Deliver Life: safer births at Kiomboi

Image: WaterAid/James Kiyimba

Meet the twins and triplets born with clean water as we revisit Kiomboi Hospital one year on from our Deliver Life appeal.

When we first shared the story of life in the maternity wards of Kiomboi Hospital, Tanzania, its piped water system had broken down, its toilets no longer worked and its midwives struggled to maintain the hygiene practices needed for safe births. The extraordinary generosity of the British public, who helped us raise more than $6 million during our Deliver Life campaign, has meant incredible progress for moms, babies and midwives around the world since then.

Juliana, a midwife at Kiomboi, knows her work will always be challenging. But the changes at the hospital will only make her job easier. “Comparing how the situation was then with what we have today, I am seeing a big difference," she says. "It’s very easy for me to wash my hands after helping a mother; there is reduced infection and mothers are happy to come to deliver here."

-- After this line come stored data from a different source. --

Lemma StronglySorted_lt_NoDup (l : list Z) :
  StronglySorted Z.lt l -> NoDup l.
Proof.
  induction 1 as [|x l _ IH Hx]; constructor; [|done].
  intros Hin. rewrite Forall_forall in Hx. specialize (Hx x Hin). lia.
Qed.

(** *** Claims about [POST /event] *)

(** C1: over any sequence of requests served by one consumer, the
    [event_id]s of the successful responses are strictly increasing in
    the order of the responses; they are the ids of the rows appended to
    the table, each is larger than every id the table held or handed out
    before, and a table whose ids were strictly increasing (so unique)
    stays so. *)
Theorem event_ids_strictly_increasing self requests w responses w' :
  serve str self requests w = (responses, w') ->
  StronglySorted Z.lt (event_ids responses) ∧
  forall p t, db_path (db_manager self) = VStr p -> table_at w p = Some t ->
    exists t' news,
      table_at w' p = Some t' ∧ rows t' = rows t ++ news ∧
      map id news = event_ids responses ∧
      Forall (fun n => seq t < n ∧ Forall (fun r => id r < n) (rows t))
             (event_ids responses) ∧
      (StronglySorted Z.lt (map id (rows t)) ->
       StronglySorted Z.lt (map id (rows t')) ∧ NoDup (map id (rows t'))).
Proof.
  intros Hserve. destruct (serve_ids self requests w) as [Hsorted Htab].
  rewrite Hserve in Hsorted, Htab. cbn [fst snd] in *.
  split; [done|]. intros p t Hp Ht.
  destruct (Htab p t Hp Ht) as [Hge (t' & news & Ht' & Hrows & Hids)].
  assert (Habove : Forall (fun n => seq t < n ∧ Forall (fun r => id r < n) (rows t))
                          (event_ids responses)).
  { eapply Forall_impl; [exact Hge|]. intros n Hn. by apply next_rowid_above. }
  exists t', news. repeat (split; [done|]).
  intros Hold.
  assert (Hall : StronglySorted Z.lt (map id (rows t'))).
  { rewrite Hrows, map_app, Hids. apply StronglySorted_lt_app; [done..|].
    eapply Forall_impl; [exact Habove|]. intros n [_ Hn].
    apply Forall_forall. intros x Hx. apply list_elem_of_In, in_map_iff in Hx as (r & <- & Hr).
    rewrite Forall_forall in Hn. apply Hn. by apply list_elem_of_In. }
  split; [done | by apply StronglySorted_lt_NoDup].
Qed.

(** C2 (amended): a request is answered with a success only if its body
    decodes to an object holding strings under [event_type] and
    [event_payload] (empty strings and further keys are allowed); an
    object in which one of the two is missing or is not a string is
    answered with status 400 and the detail ["Invalid data format: "]
    followed by the text of a validation error with one entry per
    offending field, and the world, so every table, is left as it was. *)
Theorem invalid_fields_rejected_with_400 self request now w response w' :
  post_event str self request now w = (response, w') ->
  (status_code response = 200 ->
   exists d ty payload,
     json request = inr (VDict d) ∧
     d !! "event_type" = Some (VStr ty) ∧ d !! "event_payload" = Some (VStr payload)) ∧
  (forall d,
     json request = inr (VDict d) ->
     is_str d "event_type" && is_str d "event_payload" = false ->
     exists errs,
       errs <> [] ∧
       map loc errs = List.filter (fun f => negb (is_str d f)) fields ∧
       Forall (fun e => type e = match d !! loc e with
                                 | Some _ => string_type
                                 | None => missing
                                 end) errs ∧
       response = error_response 400
                    ("Invalid data format: " +:+ str (ValidationError errs)) ∧
       w' = w).
Proof.
  intros Hpost. split.
  - intros H200.
    destruct (post_event_cases self request now w)
      as [(d & ty & pl & p & t & Hj & H1 & H2 & _) | (Hne & _)].
    + by exists d, ty, pl.
    + rewrite Hpost in Hne. done.
  - intros d Hj Hbad.
    destruct (receive_event_try_invalid self request now w d Hj Hbad)
      as (errs & Hnil & Hloc & Hty & Heq).
    exists errs. repeat (split; [done|]).
    unfold post_event, receive_event, try_except in Hpost.
    rewrite Heq in Hpost. simpl in Hpost. by injection Hpost as <- <-.
Qed.


(** Text that is not JSON is answered with 400 and the fixed detail, and
    nothing is written. *)
Lemma not_json_is_400 self request now w msg :
  json request = inl (NotJSON msg) ->
  post_event str self request now w = (error_response 400 "Invalid JSON format", w).
Proof. intros Hj. run_handler. rewrite Hj. reflexivity. Qed.

(** C4 (failing input): a body whose decoding raises
    [UnicodeDecodeError], as the single byte [0xFF] does, cannot be parsed
    as JSON either, but the clause for [json.JSONDecodeError] does not
    take that exception: the answer is status 500 with detail
    ["Internal server error"], not status 400 with
    ["Invalid JSON format"].  Nothing is written. *)
Theorem undecodable_body_is_500 self now w msg :
  post_event str self {| json := inl (NotUTF8 msg) |} now w =
    (error_response 500 "Internal server error", w).
Proof. reflexivity. Qed.

(** C5: whenever the [try] block of the handler ends in an exception
    other than the two with a clause of their own, the answer is status
    500 with the fixed detail ["Internal server error"], whatever the
    exception and its text are; a save that raises, for a valid event, is
    such a case, and it leaves every table as it was. *)
Theorem internal_failure_is_generic_500 self request now w :
  (forall e w',
     receive_event_try str self request now w = Raise e w' ->
     unexpected e ->
     post_event str self request now w =
       (error_response 500 "Internal server error", w')) ∧
  (forall d ty payload e w',
     json request = inr (VDict d) ->
     d !! "event_type" = Some (VStr ty) ->
     d !! "event_payload" = Some (VStr payload) ->
     save_event (db_manager self) ty payload now w = Raise e w' ->
     post_event str self request now w =
       (error_response 500 "Internal server error", w') ∧
     forall q, table_at w' q = table_at w q).
Proof.
  assert (Hgen : forall e w',
     receive_event_try str self request now w = Raise e w' ->
     unexpected e ->
     post_event str self request now w =
       (error_response 500 "Internal server error", w')).
  { intros e w' Htry Hu. unfold post_event, receive_event, try_except.
    rewrite Htry. destruct e; simpl in Hu; try done. }
  split; [exact Hgen|].
  intros d ty pl e w' Hj H1 H2 Hsave.
  pose proof (save_event_cases (db_manager self) ty pl now w) as Hs.
  rewrite Hsave in Hs. destruct Hs as (Hu & Hsame & _).
  split; [|done]. apply (Hgen e); [|done].
  rewrite (receive_event_try_valid _ _ _ _ d ty pl) by done.
  by rewrite Hsave.
Qed.

End Routes.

Christina with her new born babies, Kiomboi Hopsital, Tanzania.
Image: WaterAid/James Kiyimba

It's been four years since Christina, a singer in her local church choir, visited Kiomboi to give birth to her first child. This year, she returned - and left with twins!

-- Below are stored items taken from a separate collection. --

Definition yaml_parser_fetch_block_scalar (literal : bool) : yaml_prog unit :=
  yaml_parser_remove_simple_key;;
  modify (set_simple_key_allowed true);;
  token ← yaml_parser_scan_block_scalar literal;
  ENQUEUE token.

Definition yaml_parser_fetch_flow_scalar (single : bool) : yaml_prog unit :=
  yaml_parser_save_simple_key;;
  modify (set_simple_key_allowed false);;
  token ← yaml_parser_scan_flow_scalar single;
  ENQUEUE token.

Definition yaml_parser_fetch_plain_scalar : yaml_prog unit :=
  yaml_parser_save_simple_key;;
  modify (set_simple_key_allowed false);;
  token ← yaml_parser_scan_plain_scalar;
  ENQUEUE token.

(** ** The dispatcher *)

Definition plain_excluded : list ascii :=
  ["-"; "?"; ":"; ","; "["; "]"; "{"; "}"; "#"; "&"; "*"; "!"; "|"; ">"; "'"; "034"; "%"; "@";
   "`"]%char.

Definition starts_plain_scalar : yaml_prog bool :=
  notM (IS_BLANKZ ||| check_any plain_excluded)
  ||| (CHECK "-" &&& notM (IS_BLANK_AT 1))
  ||| (in_block &&& (CHECK "?" ||| CHECK ":") &&& notM (IS_BLANKZ_AT 1)).

(** The choice of the fetcher, with four characters in the buffer. *)
Definition fetch_by_indicator : yaml_prog unit :=
  ifm IS_Z then yaml_parser_fetch_stream_end
  else ifm column_is_0 &&& CHECK "%" then yaml_parser_fetch_directive
  else ifm column_is_0 &&& check_at "-" 0 &&& check_at "-" 1 &&& check_at "-" 2
           &&& IS_BLANKZ_AT 3
  then yaml_parser_fetch_document_indicator YAML_DOCUMENT_START_TOKEN
  else ifm column_is_0 &&& check_at "." 0 &&& check_at "." 1 &&& check_at "." 2
           &&& IS_BLANKZ_AT 3
  then yaml_parser_fetch_document_indicator YAML_DOCUMENT_END_TOKEN
  else ifm CHECK "[" then yaml_parser_fetch_flow_collection_start YAML_FLOW_SEQUENCE_START_TOKEN
  else ifm CHECK "{" then yaml_parser_fetch_flow_collection_start YAML_FLOW_MAPPING_START_TOKEN
  else ifm CHECK "]" then yaml_parser_fetch_flow_collection_end YAML_FLOW_SEQUENCE_END_TOKEN
  else ifm CHECK "}" then yaml_parser_fetch_flow_collection_end YAML_FLOW_MAPPING_END_TOKEN
  else ifm CHECK "," then yaml_parser_fetch_flow_entry
  else ifm CHECK "-" &&& IS_BLANKZ_AT 1 then yaml_parser_fetch_block_entry
  else ifm CHECK "?" &&& (in_flow ||| IS_BLANKZ_AT 1) then yaml_parser_fetch_key
  else ifm CHECK ":" &&& (in_flow ||| IS_BLANKZ_AT 1) then yaml_parser_fetch_value
  else ifm CHECK "*" then yaml_parser_fetch_anchor true
  else ifm CHECK "&" then yaml_parser_fetch_anchor false
  else ifm CHECK "!" then yaml_parser_fetch_tag
  else ifm CHECK "|" &&& in_block then yaml_parser_fetch_block_scalar true
  else ifm CHECK ">" &&& in_block then yaml_parser_fetch_block_scalar false
  else ifm CHECK "'" then yaml_parser_fetch_flow_scalar true
  else ifm CHECK "034" then yaml_parser_fetch_flow_scalar false
  else ifm starts_plain_scalar then yaml_parser_fetch_plain_scalar
  else
    m ← get_mark;
    yaml_parser_set_scanner_error (Some "while scanning for the next token") m
      "found character that cannot start any token".

Definition yaml_parser_fetch_next_token : yaml_prog unit :=
  CACHE 1;;
  started ← gets (fun p => p.(scanner).(stream_start_produced));
  if negb started then yaml_parser_fetch_stream_start
  else
    yaml_parser_scan_to_next_token;;
    yaml_parser_stale_simple_keys;;
    m ← get_mark;
    yaml_parser_unroll_indent m.(column);;
    CACHE 4;;
    fetch_by_indicator.

(** A potential simple key sits at the head of the queue. *)
Definition head_may_be_key (p : yaml_parser_t) : bool :=
  existsb (fun k => k.(possible) && (k.(token_number) =? p.(scanner).(tokens_parsed)))
    (rev p.(scanner).(simple_keys).(items)).

Definition yaml_parser_fetch_more_tokens : yaml_prog unit :=
  scan_loop (fun _ : unit =>
    q ← gets (fun p => p.(scanner).(tokens));
    need ← (match q with
            | [] => mret true
            | _ :: _ => yaml_parser_stale_simple_keys;; gets head_may_be_key
            end);
    if (need : bool) then yaml_parser_fetch_next_token;; mret (inl tt)
    else mret (inr tt)) tt;;
  modify (set_token_available true).

(** ** The public entry *)

Definition yaml_parser_scan : yaml_prog (option yaml_token_t) :=
  done ← gets (fun p => p.(scanner).(stream_end_produced)
                        || negb (bool_decide (p.(err).(error) = YAML_NO_ERROR)));
  if (done : bool) then mret None
  else
    avail ← gets (fun p => p.(scanner).(token_available));
    (if (avail : bool) then mret tt else yaml_parser_fetch_more_tokens);;
    q ← gets (fun p => p.(scanner).(tokens));
    match q with
    | [] => crash
    | t :: r =>
        modify (set_tokens r);;
        modify (set_token_available false);;
        modify (fun p => set_tokens_parsed (p.(scanner).(tokens_parsed) + 1) p);;
        (match t.(token_data) with
         | YAML_STREAM_END_TOKEN => modify (set_stream_end_produced true)
         | _ => mret tt
         end);;
        mret (Some t)
    end.

(** All the tokens of a stream. *)
Definition scan_all (fuel : nat) : yaml_prog (list yaml_token_t) :=
  loop fuel (fun acc : list yaml_token_t =>
    t ← yaml_parser_scan;
    match t with
    | None => mret (inr (rev acc))
    | Some t => mret (inl (t :: acc))
    end) [].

“There is a big difference compared to the previous time," Christina explains. "We have water from the taps all the time, the hospital is clean and the midwives were very friendly. I am so excited to go home with my babies!”


And while Christina will be kept busy with the two new additions to her family, Mary Erasto will have her hands even more full: she's just given birth to triplets.

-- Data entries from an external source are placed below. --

(* ===== verification/YamlParser.v ===== *)
(** * libyaml: the parser ([parser.c])

    From tokens to events: a state machine with a stack of states to return
    to, a stack of marks for error messages, and the tag directives of the
    current document.  Its only access to the scanner is
    [yaml_parser_fetch_more_tokens], which is the operation of the class
    [TokenSource]; [TokenSourceLaws] is what the state machine needs from it. *)

From Stdlib Require Import ZArith Lia Ascii String.
From stdpp Require Import base list option strings.
From S2P Require Import Prelude YamlData.

#[local] Open Scope Z_scope.

(** ** The interface to the scanner *)

Class TokenSource : Type := fetch_more_tokens : yaml_prog unit.

(** ** Helpers *)

Section machine.
Context `{src : TokenSource}.

(** [PEEK_TOKEN]: a pointer to the head of the queue, NULL on failure. *)
Definition PEEK_TOKEN : yaml_prog (option yaml_token_t) :=
  avail ← gets (fun p => p.(scanner).(token_available));
  r ← (if (avail : bool) then mret (Some tt) else attempt fetch_more_tokens);
  match r with
  | None => mret None
  | Some _ =>
      q ← gets (fun p => p.(scanner).(tokens));
      match q with
      | t :: _ => mret (Some t)
      | [] => crash
      end
  end.

(** [token = PEEK_TOKEN(parser); if (!token) return 0;] *)
Definition peek : yaml_prog yaml_token_t :=
  t ← PEEK_TOKEN;
  match t with Some t => mret t | None => fail end.

Definition set_state_to (s : yaml_parser_state_t) : yaml_prog unit := modify (set_state s).

(** [parser->state = POP(parser, parser->states)]. *)
Definition return_to_state : yaml_prog unit := s ← pop_state; set_state_to s.

Definition yaml_parser_set_parser_error {A} (msg : string) (m : yaml_mark_t) : yaml_prog A :=
  modify (set_error YAML_PARSER_ERROR);;
  modify (set_problem (Some msg));;
  modify (set_problem_mark m);;
  fail.

Definition yaml_parser_set_parser_error_context {A} (ctx : string) (ctx_mark : yaml_mark_t)
    (msg : string) (m : yaml_mark_t) : yaml_prog A :=
  modify (set_error YAML_PARSER_ERROR);;
  modify (set_context (Some ctx));;
  modify (set_context_mark ctx_mark);;
  modify (set_problem (Some msg));;
  modify (set_problem_mark m);;
  fail.

Definition yaml_parser_process_empty_scalar (m : yaml_mark_t) : yaml_prog yaml_event_t :=
  mret (EVENT_INIT
    (YAML_SCALAR_EVENT None None [] 0 true false YAML_PLAIN_SCALAR_STYLE) m m).

(** ** Directives *)

Definition default_tag_directives : list yaml_tag_directive_t :=
  [mkTagDirective (bytes_of "!") (bytes_of "!");
   mkTagDirective (bytes_of "!!") (bytes_of "tag:yaml.org,2002:")].

(** The directives from [tag_directives.start] to [tag_directives.top]. *)
Definition directive_list (p : yaml_parser_t) : list yaml_tag_directive_t :=
  rev p.(parsing).(tag_directives).(items).

Definition has_handle (h : list Z) (l : list yaml_tag_directive_t) : bool :=
  existsb (fun d => strcmp_eq h d.(td_handle)) l.

(** [yaml_strdup] copies up to the NUL. *)
Definition yaml_parser_append_tag_directive (value : yaml_tag_directive_t)
    (allow_duplicates : bool) (m : yaml_mark_t) : yaml_prog unit :=
  l ← gets directive_list;
  if has_handle value.(td_handle) l then
    if allow_duplicates then mret tt
    else yaml_parser_set_parser_error "found duplicate %TAG directive" m
  else
    push_tag_directive
      (mkTagDirective (cstr value.(td_handle)) (cstr value.(td_prefix))).

(** [for (default_tag_directive = default_tag_directives; ...)]. *)
Fixpoint append_defaults (ds : list yaml_tag_directive_t) (m : yaml_mark_t) : yaml_prog unit :=
  match ds with
  | [] => mret tt
  | d :: ds' => yaml_parser_append_tag_directive d true m;; append_defaults ds' m
  end.

(** [yaml_parser_process_directives]: the loop runs once per directive token;
    [fuel] bounds the number of them. *)
Definition process_directive_tokens (fuel : nat) (t : yaml_token_t) :
    yaml_prog (option yaml_version_directive_t * list yaml_tag_directive_t * yaml_token_t) :=
  loop fuel (fun l : option yaml_version_directive_t * list yaml_tag_directive_t * yaml_token_t =>
    let '(version, tags, token) := l in
    match token.(token_data) with
    | YAML_VERSION_DIRECTIVE_TOKEN maj min =>
        if bool_decide (version <> None) then
          yaml_parser_set_parser_error "found duplicate %YAML directive" token.(start_mark)
        else if negb (maj =? 1) || (negb (min =? 1) && negb (min =? 2)) then
          yaml_parser_set_parser_error "found incompatible YAML document" token.(start_mark)
        else
          SKIP_TOKEN;; token ← peek; mret (inl (Some (mkVersion maj min), tags, token))
    | YAML_TAG_DIRECTIVE_TOKEN h pre =>
        let value := mkTagDirective h pre in
        yaml_parser_append_tag_directive value false token.(start_mark);;
        SKIP_TOKEN;; token ← peek; mret (inl (version, tags ++ [value], token))
    | _ => mret (inr (version, tags, token))
    end) (None, [], t).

Mary and her newborn triplets at hospital, Tanzania.
Image: WaterAid/James Kiyimba

Mary appreciated the privacy that she had for bathing in Kiomboi, something which wasn't possible before. She tells us that the standards at the hospital were high all round: "Because of the clean environment I always felt like I was in a private hospital not a public one.”

In the neonatal intensive care unit, midwife Daniel Paul says that since the hospital was rehabilitated, more and more women like Christina and Mary are coming to have their babies delivered safely in Kiomboi.

And while the number of mothers-to-be visiting the hospital has gone up, Daniel has seen the number of babies lost to diseases like sepsis dramatically decrease. A more hygienic environment, thankfully, has meant a safer start to life.

“These days we have clean water all the time,” he reflects. “As a result my work has become more enjoyable.”